● **EXERCISE GOAL**:
Below are some records. Return exactly the lines from the one containing "(qualifiedName : string)" through the one containing "ContractKind) (expression : Node)", both included, and only those.

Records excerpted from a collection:
_____
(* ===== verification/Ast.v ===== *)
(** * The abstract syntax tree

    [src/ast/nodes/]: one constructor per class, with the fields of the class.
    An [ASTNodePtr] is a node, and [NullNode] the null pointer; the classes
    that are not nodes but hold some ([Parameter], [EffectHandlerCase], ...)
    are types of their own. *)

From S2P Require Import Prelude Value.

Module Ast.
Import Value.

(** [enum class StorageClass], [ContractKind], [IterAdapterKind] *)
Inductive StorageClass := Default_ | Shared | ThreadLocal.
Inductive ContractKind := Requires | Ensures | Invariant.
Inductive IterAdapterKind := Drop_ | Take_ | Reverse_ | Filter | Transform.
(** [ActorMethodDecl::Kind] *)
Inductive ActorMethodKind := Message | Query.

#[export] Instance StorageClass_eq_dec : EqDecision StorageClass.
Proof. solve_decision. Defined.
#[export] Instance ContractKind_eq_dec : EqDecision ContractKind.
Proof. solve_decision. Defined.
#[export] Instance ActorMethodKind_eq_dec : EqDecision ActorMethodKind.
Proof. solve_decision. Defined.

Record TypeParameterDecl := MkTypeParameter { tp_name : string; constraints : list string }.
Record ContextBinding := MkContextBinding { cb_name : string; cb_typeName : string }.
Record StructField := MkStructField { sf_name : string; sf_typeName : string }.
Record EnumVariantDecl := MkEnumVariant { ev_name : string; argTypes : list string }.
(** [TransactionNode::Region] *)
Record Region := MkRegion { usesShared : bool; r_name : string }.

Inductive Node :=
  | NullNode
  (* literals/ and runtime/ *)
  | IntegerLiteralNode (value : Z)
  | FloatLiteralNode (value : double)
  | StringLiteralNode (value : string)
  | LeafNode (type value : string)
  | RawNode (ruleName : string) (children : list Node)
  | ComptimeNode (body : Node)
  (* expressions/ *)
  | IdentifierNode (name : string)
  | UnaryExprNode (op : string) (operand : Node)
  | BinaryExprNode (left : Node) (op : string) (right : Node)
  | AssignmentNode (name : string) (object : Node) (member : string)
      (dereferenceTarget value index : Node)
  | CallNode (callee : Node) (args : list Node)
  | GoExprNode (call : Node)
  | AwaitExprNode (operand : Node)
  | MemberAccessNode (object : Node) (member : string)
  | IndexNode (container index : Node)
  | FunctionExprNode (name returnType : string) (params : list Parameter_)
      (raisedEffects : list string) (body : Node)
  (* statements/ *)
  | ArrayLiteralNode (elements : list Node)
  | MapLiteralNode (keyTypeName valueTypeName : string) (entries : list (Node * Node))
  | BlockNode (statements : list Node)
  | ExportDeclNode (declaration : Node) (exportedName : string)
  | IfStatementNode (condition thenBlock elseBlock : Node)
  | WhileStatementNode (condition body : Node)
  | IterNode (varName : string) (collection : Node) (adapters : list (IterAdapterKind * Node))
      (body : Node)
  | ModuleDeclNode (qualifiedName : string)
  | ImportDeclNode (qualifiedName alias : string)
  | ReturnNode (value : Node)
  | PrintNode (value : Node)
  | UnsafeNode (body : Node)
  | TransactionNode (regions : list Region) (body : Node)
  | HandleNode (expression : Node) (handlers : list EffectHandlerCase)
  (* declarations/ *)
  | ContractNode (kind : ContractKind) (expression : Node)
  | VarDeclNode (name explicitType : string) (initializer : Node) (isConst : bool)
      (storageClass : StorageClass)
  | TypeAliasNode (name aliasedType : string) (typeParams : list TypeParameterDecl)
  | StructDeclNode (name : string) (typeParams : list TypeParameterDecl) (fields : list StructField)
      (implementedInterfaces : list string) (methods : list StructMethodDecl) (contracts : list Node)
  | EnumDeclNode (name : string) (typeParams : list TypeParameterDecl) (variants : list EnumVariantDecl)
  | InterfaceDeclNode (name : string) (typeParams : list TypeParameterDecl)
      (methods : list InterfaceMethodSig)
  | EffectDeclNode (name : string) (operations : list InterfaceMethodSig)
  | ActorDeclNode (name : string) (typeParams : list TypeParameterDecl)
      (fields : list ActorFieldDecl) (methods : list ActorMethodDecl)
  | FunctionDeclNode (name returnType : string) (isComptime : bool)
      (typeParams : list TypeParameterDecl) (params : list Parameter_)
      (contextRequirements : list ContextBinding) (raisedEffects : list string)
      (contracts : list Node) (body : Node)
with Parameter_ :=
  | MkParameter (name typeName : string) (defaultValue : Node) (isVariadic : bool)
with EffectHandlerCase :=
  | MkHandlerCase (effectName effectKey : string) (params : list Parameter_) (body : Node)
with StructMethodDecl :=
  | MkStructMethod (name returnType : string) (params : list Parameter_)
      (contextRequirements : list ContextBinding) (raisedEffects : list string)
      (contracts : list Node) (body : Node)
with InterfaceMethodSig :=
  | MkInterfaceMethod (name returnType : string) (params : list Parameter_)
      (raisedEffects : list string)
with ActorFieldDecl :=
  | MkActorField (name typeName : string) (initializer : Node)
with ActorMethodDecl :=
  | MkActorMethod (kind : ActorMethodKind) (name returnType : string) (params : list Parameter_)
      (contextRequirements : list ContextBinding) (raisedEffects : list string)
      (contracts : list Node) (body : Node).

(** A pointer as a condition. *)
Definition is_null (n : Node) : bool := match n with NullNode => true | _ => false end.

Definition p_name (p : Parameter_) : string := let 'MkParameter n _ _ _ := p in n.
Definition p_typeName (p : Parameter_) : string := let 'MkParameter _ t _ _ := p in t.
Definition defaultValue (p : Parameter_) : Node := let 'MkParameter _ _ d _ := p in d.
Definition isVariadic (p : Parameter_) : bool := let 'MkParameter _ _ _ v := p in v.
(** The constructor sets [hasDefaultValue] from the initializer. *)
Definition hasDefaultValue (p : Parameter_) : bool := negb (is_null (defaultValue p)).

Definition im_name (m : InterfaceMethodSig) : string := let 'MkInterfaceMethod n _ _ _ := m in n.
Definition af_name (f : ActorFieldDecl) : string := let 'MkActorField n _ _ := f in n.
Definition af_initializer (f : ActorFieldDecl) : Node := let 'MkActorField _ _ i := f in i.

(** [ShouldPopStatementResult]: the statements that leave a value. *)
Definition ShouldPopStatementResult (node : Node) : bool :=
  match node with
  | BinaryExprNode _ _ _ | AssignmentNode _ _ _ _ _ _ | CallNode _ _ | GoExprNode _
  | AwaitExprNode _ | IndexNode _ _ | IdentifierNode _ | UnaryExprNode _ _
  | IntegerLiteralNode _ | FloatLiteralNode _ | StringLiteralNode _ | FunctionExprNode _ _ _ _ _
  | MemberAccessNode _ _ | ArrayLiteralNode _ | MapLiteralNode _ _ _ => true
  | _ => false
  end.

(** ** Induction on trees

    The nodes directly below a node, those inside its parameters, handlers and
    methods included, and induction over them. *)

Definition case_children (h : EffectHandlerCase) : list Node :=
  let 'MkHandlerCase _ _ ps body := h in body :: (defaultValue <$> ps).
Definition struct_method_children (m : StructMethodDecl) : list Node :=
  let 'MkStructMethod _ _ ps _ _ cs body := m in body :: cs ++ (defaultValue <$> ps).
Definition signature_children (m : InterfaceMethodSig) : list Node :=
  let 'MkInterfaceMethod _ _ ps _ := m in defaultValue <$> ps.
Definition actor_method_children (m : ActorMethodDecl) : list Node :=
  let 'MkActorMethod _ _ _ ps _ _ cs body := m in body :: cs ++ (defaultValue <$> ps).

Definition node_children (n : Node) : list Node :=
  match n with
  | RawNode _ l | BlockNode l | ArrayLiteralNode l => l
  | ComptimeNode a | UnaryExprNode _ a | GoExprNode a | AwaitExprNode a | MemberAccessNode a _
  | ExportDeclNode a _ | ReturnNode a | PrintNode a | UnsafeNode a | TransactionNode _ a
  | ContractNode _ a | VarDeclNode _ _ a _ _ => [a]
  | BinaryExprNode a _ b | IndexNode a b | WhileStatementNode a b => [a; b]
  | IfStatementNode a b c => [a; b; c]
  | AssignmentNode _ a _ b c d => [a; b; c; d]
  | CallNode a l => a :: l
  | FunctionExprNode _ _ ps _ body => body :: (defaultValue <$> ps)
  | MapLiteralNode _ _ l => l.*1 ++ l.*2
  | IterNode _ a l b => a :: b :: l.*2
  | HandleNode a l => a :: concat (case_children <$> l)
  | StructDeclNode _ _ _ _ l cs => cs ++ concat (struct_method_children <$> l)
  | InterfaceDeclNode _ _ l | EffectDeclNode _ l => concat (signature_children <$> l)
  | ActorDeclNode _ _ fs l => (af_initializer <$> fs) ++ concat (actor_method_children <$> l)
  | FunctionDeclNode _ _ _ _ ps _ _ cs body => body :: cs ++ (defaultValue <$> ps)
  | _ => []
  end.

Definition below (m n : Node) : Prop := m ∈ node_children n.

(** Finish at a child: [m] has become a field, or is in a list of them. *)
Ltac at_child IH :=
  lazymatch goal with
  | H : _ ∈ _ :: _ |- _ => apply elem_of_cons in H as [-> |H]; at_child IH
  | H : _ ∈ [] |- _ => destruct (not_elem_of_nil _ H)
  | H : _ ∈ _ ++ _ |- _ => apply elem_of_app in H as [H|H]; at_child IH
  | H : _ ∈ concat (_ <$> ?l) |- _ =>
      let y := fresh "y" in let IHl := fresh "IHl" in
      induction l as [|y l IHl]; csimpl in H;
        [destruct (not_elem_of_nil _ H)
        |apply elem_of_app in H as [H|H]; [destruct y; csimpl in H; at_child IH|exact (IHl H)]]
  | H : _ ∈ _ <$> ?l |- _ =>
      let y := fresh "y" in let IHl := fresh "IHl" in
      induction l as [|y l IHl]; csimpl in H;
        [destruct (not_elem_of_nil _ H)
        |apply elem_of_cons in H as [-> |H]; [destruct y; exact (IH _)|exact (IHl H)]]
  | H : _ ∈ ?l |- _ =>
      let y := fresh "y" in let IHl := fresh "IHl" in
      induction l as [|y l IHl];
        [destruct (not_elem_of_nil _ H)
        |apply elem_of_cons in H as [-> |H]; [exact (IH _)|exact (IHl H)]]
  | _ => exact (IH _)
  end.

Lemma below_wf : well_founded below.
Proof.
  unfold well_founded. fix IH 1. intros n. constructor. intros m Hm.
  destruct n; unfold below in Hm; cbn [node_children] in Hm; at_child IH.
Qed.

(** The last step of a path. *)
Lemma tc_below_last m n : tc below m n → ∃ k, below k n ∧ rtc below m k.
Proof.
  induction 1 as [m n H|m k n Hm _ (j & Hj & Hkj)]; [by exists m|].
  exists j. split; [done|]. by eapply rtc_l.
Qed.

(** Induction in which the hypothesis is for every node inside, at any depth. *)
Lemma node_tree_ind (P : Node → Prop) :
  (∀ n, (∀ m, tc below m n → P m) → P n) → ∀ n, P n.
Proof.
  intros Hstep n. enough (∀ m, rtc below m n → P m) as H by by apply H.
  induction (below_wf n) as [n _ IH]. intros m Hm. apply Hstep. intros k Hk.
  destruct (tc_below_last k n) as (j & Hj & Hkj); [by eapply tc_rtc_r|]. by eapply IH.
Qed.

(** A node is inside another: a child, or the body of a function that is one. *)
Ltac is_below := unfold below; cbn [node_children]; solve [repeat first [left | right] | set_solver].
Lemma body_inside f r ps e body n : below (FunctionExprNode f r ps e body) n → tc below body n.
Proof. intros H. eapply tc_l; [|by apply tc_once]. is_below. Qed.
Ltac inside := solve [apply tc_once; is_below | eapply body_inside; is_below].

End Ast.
_____
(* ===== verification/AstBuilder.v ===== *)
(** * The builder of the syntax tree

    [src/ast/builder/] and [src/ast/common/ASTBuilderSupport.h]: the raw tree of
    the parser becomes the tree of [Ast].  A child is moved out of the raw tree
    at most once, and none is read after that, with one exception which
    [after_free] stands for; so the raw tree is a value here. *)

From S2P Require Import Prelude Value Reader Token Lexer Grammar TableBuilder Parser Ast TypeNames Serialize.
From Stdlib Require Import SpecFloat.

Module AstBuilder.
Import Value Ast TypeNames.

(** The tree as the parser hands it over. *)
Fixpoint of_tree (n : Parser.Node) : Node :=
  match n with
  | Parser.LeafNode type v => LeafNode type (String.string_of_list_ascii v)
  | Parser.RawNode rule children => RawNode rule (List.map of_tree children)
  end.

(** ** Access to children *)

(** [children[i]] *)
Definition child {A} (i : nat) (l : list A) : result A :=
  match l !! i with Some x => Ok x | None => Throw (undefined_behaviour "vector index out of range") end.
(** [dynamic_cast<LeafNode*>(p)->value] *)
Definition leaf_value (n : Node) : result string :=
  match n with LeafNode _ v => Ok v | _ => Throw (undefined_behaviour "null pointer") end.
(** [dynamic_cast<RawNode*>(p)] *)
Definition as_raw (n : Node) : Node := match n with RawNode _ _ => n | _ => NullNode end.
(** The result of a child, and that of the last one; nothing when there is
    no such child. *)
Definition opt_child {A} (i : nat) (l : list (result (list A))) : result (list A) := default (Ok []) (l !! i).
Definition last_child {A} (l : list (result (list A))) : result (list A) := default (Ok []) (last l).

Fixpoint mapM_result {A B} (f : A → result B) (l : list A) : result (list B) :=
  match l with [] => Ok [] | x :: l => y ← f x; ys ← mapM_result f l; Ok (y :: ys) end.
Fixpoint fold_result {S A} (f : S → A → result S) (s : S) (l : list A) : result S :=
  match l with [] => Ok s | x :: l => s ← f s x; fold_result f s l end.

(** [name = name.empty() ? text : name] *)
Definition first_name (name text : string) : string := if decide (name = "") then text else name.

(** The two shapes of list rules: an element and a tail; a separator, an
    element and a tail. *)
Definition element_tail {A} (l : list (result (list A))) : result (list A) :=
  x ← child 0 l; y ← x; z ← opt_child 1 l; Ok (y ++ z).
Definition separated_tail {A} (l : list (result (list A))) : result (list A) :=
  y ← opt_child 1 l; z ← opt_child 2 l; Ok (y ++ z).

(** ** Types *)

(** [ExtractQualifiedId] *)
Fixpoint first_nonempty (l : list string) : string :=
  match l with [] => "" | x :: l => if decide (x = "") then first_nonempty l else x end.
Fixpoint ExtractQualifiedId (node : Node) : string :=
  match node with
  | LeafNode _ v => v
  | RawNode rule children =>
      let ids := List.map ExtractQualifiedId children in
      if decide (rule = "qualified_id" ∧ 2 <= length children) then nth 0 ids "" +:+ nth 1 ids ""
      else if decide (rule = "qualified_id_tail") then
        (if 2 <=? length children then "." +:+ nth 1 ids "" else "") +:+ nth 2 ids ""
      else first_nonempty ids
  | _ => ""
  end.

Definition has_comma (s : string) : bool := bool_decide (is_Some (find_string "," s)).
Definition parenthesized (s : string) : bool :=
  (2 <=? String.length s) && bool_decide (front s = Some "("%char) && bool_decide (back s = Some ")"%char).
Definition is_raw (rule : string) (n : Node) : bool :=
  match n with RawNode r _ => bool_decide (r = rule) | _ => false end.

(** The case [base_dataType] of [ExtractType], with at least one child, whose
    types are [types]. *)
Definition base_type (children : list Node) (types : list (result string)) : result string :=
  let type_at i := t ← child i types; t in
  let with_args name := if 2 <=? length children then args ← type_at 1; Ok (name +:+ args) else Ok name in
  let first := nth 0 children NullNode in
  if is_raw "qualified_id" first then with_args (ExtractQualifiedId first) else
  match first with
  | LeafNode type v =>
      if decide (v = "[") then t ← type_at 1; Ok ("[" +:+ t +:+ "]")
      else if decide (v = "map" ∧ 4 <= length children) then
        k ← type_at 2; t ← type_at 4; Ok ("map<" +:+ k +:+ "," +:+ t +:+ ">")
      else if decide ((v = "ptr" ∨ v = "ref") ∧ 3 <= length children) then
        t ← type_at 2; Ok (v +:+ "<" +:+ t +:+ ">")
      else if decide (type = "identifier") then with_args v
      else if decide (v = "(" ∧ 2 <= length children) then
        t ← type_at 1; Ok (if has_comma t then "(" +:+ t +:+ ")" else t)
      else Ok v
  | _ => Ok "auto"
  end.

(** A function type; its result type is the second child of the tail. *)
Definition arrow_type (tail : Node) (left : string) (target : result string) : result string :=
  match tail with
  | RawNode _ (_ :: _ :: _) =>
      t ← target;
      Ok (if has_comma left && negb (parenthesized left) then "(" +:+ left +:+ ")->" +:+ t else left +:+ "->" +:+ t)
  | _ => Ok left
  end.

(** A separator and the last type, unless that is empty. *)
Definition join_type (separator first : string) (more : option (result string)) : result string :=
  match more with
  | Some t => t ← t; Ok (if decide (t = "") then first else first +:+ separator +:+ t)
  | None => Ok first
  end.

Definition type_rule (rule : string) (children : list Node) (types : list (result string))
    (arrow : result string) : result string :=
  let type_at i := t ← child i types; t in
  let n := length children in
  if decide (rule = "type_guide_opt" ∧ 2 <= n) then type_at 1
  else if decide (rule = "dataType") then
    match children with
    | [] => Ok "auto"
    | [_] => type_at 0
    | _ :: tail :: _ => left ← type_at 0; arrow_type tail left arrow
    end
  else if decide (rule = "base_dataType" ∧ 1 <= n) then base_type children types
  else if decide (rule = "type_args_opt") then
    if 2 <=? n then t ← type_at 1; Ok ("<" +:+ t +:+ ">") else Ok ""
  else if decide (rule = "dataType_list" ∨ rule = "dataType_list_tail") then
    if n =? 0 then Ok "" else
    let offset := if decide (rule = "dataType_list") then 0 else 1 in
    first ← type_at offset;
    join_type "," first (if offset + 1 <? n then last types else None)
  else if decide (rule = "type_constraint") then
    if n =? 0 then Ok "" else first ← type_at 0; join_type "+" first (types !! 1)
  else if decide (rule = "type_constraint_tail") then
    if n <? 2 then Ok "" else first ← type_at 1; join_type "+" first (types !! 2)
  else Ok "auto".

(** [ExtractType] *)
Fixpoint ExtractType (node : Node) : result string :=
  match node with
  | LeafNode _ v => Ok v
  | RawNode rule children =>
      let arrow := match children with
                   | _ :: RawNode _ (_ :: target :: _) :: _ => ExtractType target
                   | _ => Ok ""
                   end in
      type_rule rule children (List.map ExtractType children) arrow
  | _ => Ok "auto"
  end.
_____
● **REPLY TO THE EXERCISE**:
  | ModuleDeclNode (qualifiedName : string)
  | ImportDeclNode (qualifiedName alias : string)
  | ReturnNode (value : Node)
  | PrintNode (value : Node)
  | UnsafeNode (body : Node)
  | TransactionNode (regions : list Region) (body : Node)
  | HandleNode (expression : Node) (handlers : list EffectHandlerCase)
  (* declarations/ *)
  | ContractNode (kind : ContractKind) (expression : Node)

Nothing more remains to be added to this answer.